▶ [Exercise instructions] Where a line in the listing below contains the word "Credentials", copy that line.

>>>>

(** * Receipt validation and purchase-status reconciliation (lib/google.js)

    A shallow embedding of [lib/google.js] and the properties of its
    trust-anchor setup, receipt validation and status reconciliation.

    JavaScript values are an inductive type; objects are association lists
    in property-enumeration order (JSON.stringify depends on that order);
    the module-level variables of the file are a record that is passed
    explicitly; objects shared with the caller live in a heap; callbacks
    are continuations; calls that leave the module (the crypto primitive,
    JSON.parse, the two HTTP endpoints) are nodes of a finite interaction
    tree answered by an environment. *)

From Stdlib Require Import ZArith String Ascii List Lia DecimalString.
From stdpp Require Import gmap strings list fin_maps.
Import ListNotations.
Local Open Scope string_scope.
Local Open Scope Z_scope.
Set Warnings "-register-all".

(** ** JavaScript values *)

Module JS.

(** Numbers are the integer-valued ones (printed in decimal, as JavaScript
    does below 10^21); a character of a [string] is one code unit below
    256.  [JErr m] is [new Error(m)].  Property lists are in enumeration
    order and the program only writes names that are not array indices, so
    a new property goes last. *)
Inductive jsval : Type :=
| JUndefined
| JNull
| JBool (b : bool)
| JNum (n : Z)
| JStr (s : string)
| JArr (elems : list jsval)
| JObj (props : list (string * jsval))
| JErr (message : string).

(** Uncaught exceptions the program can raise by itself. *)
Inductive exn : Type := TypeError | SyntaxError.

Definition truthy (v : jsval) : bool :=
  match v with
  | JUndefined | JNull => false
  | JBool b => b
  | JNum n => negb (n =? 0)
  | JStr s => negb (String.eqb s "")
  | JArr _ | JObj _ | JErr _ => true
  end.

Definition typeof (v : jsval) : string :=
  match v with
  | JUndefined => "undefined"
  | JNull | JArr _ | JObj _ | JErr _ => "object"
  | JBool _ => "boolean"
  | JNum _ => "number"
  | JStr _ => "string"
  end.

Definition is_object_type (v : jsval) : bool := String.eqb (typeof v) "object".

Definition decimal (n : Z) : string := NilZero.string_of_int (Z.to_int n).

Fixpoint join (sep : string) (l : list string) : string :=
  match l with
  | [] => ""
  | [s] => s
  | s :: r => s ++ sep ++ join sep r
  end.

(** The abstract operation ToString, as [String(v)] and string
    concatenation use it (objects have the default [toString]). *)
Fixpoint to_string (v : jsval) : string :=
  match v with
  | JUndefined => "undefined"
  | JNull => "null"
  | JBool true => "true"
  | JBool false => "false"
  | JNum n => decimal n
  | JStr s => s
  | JArr l =>
      join "," (List.map (fun x => match x with
                                   | JUndefined | JNull => ""
                                   | _ => to_string x
                                   end) l)
  | JObj _ => "[object Object]"
  | JErr m => if String.eqb m "" then "Error" else "Error: " ++ m
  end.

(** [new Error(v)]: the message is ToString of the argument, and is left to
    the prototype's empty string when the argument is undefined. *)
Definition new_Error (v : jsval) : jsval :=
  match v with
  | JUndefined => JErr ""
  | _ => JErr (to_string v)
  end.

Fixpoint assoc_get (k : string) (ps : list (string * jsval)) : option jsval :=
  match ps with
  | [] => None
  | (k', x) :: r => if String.eqb k k' then Some x else assoc_get k r
  end.

Fixpoint assoc_set (k : string) (x : jsval) (ps : list (string * jsval))
  : list (string * jsval) :=
  match ps with
  | [] => [(k, x)]
  | (k', y) :: r =>
      if String.eqb k k' then (k, x) :: r else (k', y) :: assoc_set k x r
  end.

(** [v.k] for a property name [k]; [None] is the TypeError of reading a
    property of null or undefined.  Only named properties are read by the
    program: index properties of strings and arrays are not modelled. *)
Definition get_prop (v : jsval) (k : string) : option jsval :=
  match v with
  | JUndefined | JNull => None
  | JObj ps => Some (default JUndefined (assoc_get k ps))
  | JErr m => Some (if String.eqb k "message" then JStr m else JUndefined)
  | JStr s => Some (if String.eqb k "length"
                    then JNum (Z.of_nat (String.length s)) else JUndefined)
  | JArr l => Some (if String.eqb k "length"
                    then JNum (Z.of_nat (List.length l)) else JUndefined)
  | JBool _ | JNum _ => Some JUndefined
  end.

(** [k in v] for a name [k] that no prototype defines (the program tests
    ['error']); [None] is the TypeError raised when [v] is not an object. *)
Definition js_in (k : string) (v : jsval) : option bool :=
  match v with
  | JObj ps => Some (bool_decide (is_Some (assoc_get k ps)))
  | JArr _ => Some (String.eqb k "length")
  | JErr _ => Some (String.eqb k "message")
  | _ => None
  end.

(** [v.k = x] in sloppy mode (the file has no 'use strict'): a TypeError on
    null and undefined, silently ignored on the other primitives.  Extra
    named properties of arrays and Error objects are not represented; the
    program never reads one back. *)
Definition set_prop (v : jsval) (k : string) (x : jsval) : option jsval :=
  match v with
  | JUndefined | JNull => None
  | JObj ps => Some (JObj (assoc_set k x ps))
  | _ => Some v
  end.

(** *** JSON.stringify *)

Definition hex_digit (n : N) : ascii :=
  ascii_of_N (if (n <? 10)%N then 48 + n else 87 + n)%N.

Definition dquote : string := String (ascii_of_N 34) "".

(** One code unit inside a JSON string literal. *)
Definition quote_char (c : ascii) : string :=
  let n := N_of_ascii c in
  if (n =? 34)%N then "\" ++ dquote
  else if (n =? 92)%N then "\\"
  else if (n =? 8)%N then "\b"
  else if (n =? 9)%N then "\t"
  else if (n =? 10)%N then "\n"
  else if (n =? 12)%N then "\f"
  else if (n =? 13)%N then "\r"
  else if (n <? 32)%N
       then "\u00" ++ String (hex_digit (n / 16)) (String (hex_digit (n mod 16)) "")
  else String c "".

Fixpoint quote_body (s : string) : string :=
  match s with
  | EmptyString => ""
  | String c r => quote_char c ++ quote_body r
  end.

Definition quote (s : string) : string := dquote ++ quote_body s ++ dquote.

(** [JSON.stringify(v)]; [None] is the result [undefined].  A property whose
    value is undefined is left out of an object and printed as [null] in an
    array; an Error object has no enumerable property. *)
Fixpoint JSON_stringify (v : jsval) : option string :=
  match v with
  | JUndefined => None
  | JNull => Some "null"
  | JBool true => Some "true"
  | JBool false => Some "false"
  | JNum n => Some (decimal n)
  | JStr s => Some (quote s)
  | JArr l =>
      Some ("[" ++ join "," (List.map (fun x => default "null" (JSON_stringify x)) l)
                ++ "]")
  | JObj ps =>
      Some ("{" ++ join ","
                  (List.flat_map
                     (fun p => match JSON_stringify (snd p) with
                               | Some s => [quote (fst p) ++ ":" ++ s]
                               | None => []
                               end) ps)
                ++ "}")
  | JErr _ => Some "{}"
  end.

(** [s.replace(/\//g, '\\/')]: every slash gets a backslash in front. *)
Fixpoint escape_slashes (s : string) : string :=
  match s with
  | EmptyString => ""
  | String c r =>
      if Ascii.eqb c "/"%char then String "\"%char (String "/"%char (escape_slashes r))
      else String c (escape_slashes r)
  end.

(** *** Trailing-run removal: [s.replace(/X+$/, '')] *)

Fixpoint string_rev_onto (s acc : string) : string :=
  match s with
  | EmptyString => acc
  | String c r => string_rev_onto r (String c acc)
  end.

Fixpoint drop_while (p : ascii -> bool) (s : string) : string :=
  match s with
  | EmptyString => ""
  | String c r => if p c then drop_while p r else s
  end.

(** The first match of [X+$] is the maximal run of [X] that ends the string. *)
Definition strip_trailing (p : ascii -> bool) (s : string) : string :=
  string_rev_onto (drop_while p (string_rev_onto s "")) "".

(** The class [\s] on code units below 256: tab, line feed, vertical tab,
    form feed, carriage return, space and no-break space. *)
Definition is_whitespace (c : ascii) : bool :=
  let n := N_of_ascii c in
  ((9 <=? n) && (n <=? 13) || (n =? 32) || (n =? 160))%N.

Definition is_letter_s (c : ascii) : bool := Ascii.eqb c "s"%char.

End JS.

Import JS.

(** ** lib/constants.js *)

Module Constants.

Inductive validation : Type := SUCCESS | FAILURE.

(** Modelled from the spec: lib/constants.js is not among the sources; the
    result contract of section 6 writes the two status values as
    ['SUCCESS'] and ['FAILURE'], and the scenario of section 8 writes the
    service tag as ['GOOGLE']. *)
Definition VALIDATION (v : validation) : jsval :=
  match v with
  | SUCCESS => JStr "SUCCESS"
  | FAILURE => JStr "FAILURE"
  end.

(** Modelled from the spec: [constants.SERVICES.GOOGLE], see [VALIDATION]. *)
Definition SERVICES_GOOGLE : jsval := JStr "GOOGLE".

End Constants.

(** ** lib/async.js *)

Module Async.

Section Sequencing.
(** [S] is what the steps share and mutate, [R] is what a run yields. *)
Context {S R : Type}.

(** Modelled from the spec: lib/async.js is not among the sources.
    Section 4.4 has the reconciler driven by a fixed sequence of steps
    that run strictly one after the other, where a step that reports an
    error ends the sequence with that error; the value a step passes
    after the error position is not handed to the next step. *)
Fixpoint series (tasks : list (S -> (S -> jsval -> jsval -> R) -> R))
    (done : S -> jsval -> R) (s : S) : R :=
  match tasks with
  | [] => done s JUndefined
  | task :: rest =>
      task s (fun s' err _ =>
                if truthy err then done s' err else series rest done s')
  end.

(** Modelled from the spec: lib/async.js is not among the sources.
    Section 5 has trust-anchor loading sequential per key file: the
    iterator runs on each item in order, and the final callback runs
    after the last one or at the first error. *)
Fixpoint eachSeries {A : Type} (items : list A)
    (iterator : A -> S -> (S -> jsval -> R) -> R)
    (cb : S -> jsval -> R) (s : S) : R :=
  match items with
  | [] => cb s JUndefined
  | item :: rest =>
      iterator item s (fun s' err =>
                         if truthy err then cb s' err else eachSeries rest iterator cb s')
  end.
End Sequencing.

End Async.

(** ** lib/google.js *)

Module Google.

Import Constants.

Definition sandboxPkey : string := "iap-sandbox".
Definition livePkey : string := "iap-live".

Module KEYS.
Definition ACCESS_TOKEN : string := "access_token".
Definition GRANT_TYPE : string := "grant_type".
Definition CLIENT_ID : string := "client_id".
Definition CLIENT_SECRET : string := "client_secret".
Definition REFRESH_TOKEN : string := "refresh_token".
End KEYS.

Module ENV_PUBLICKEY.
Definition SANDBOX : string := "GOOGLE_IAB_PUBLICKEY_SANDBOX".
Definition LIVE : string := "GOOGLE_IAB_PUBLICKEY_LIVE".
End ENV_PUBLICKEY.

(** The shape of [googleTokenMap]; a field that was never assigned is
    undefined. *)
Module Credentials.
Record tokens : Type := {
  accessToken : jsval;
  refreshToken : jsval;
  clientID : jsval;
  clientSecret : jsval
}.
End Credentials.
Abbreviation tokens := Credentials.tokens.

<<<<

▶ [Output for this exercise]
Module Credentials.
End Credentials.
Abbreviation tokens := Credentials.tokens.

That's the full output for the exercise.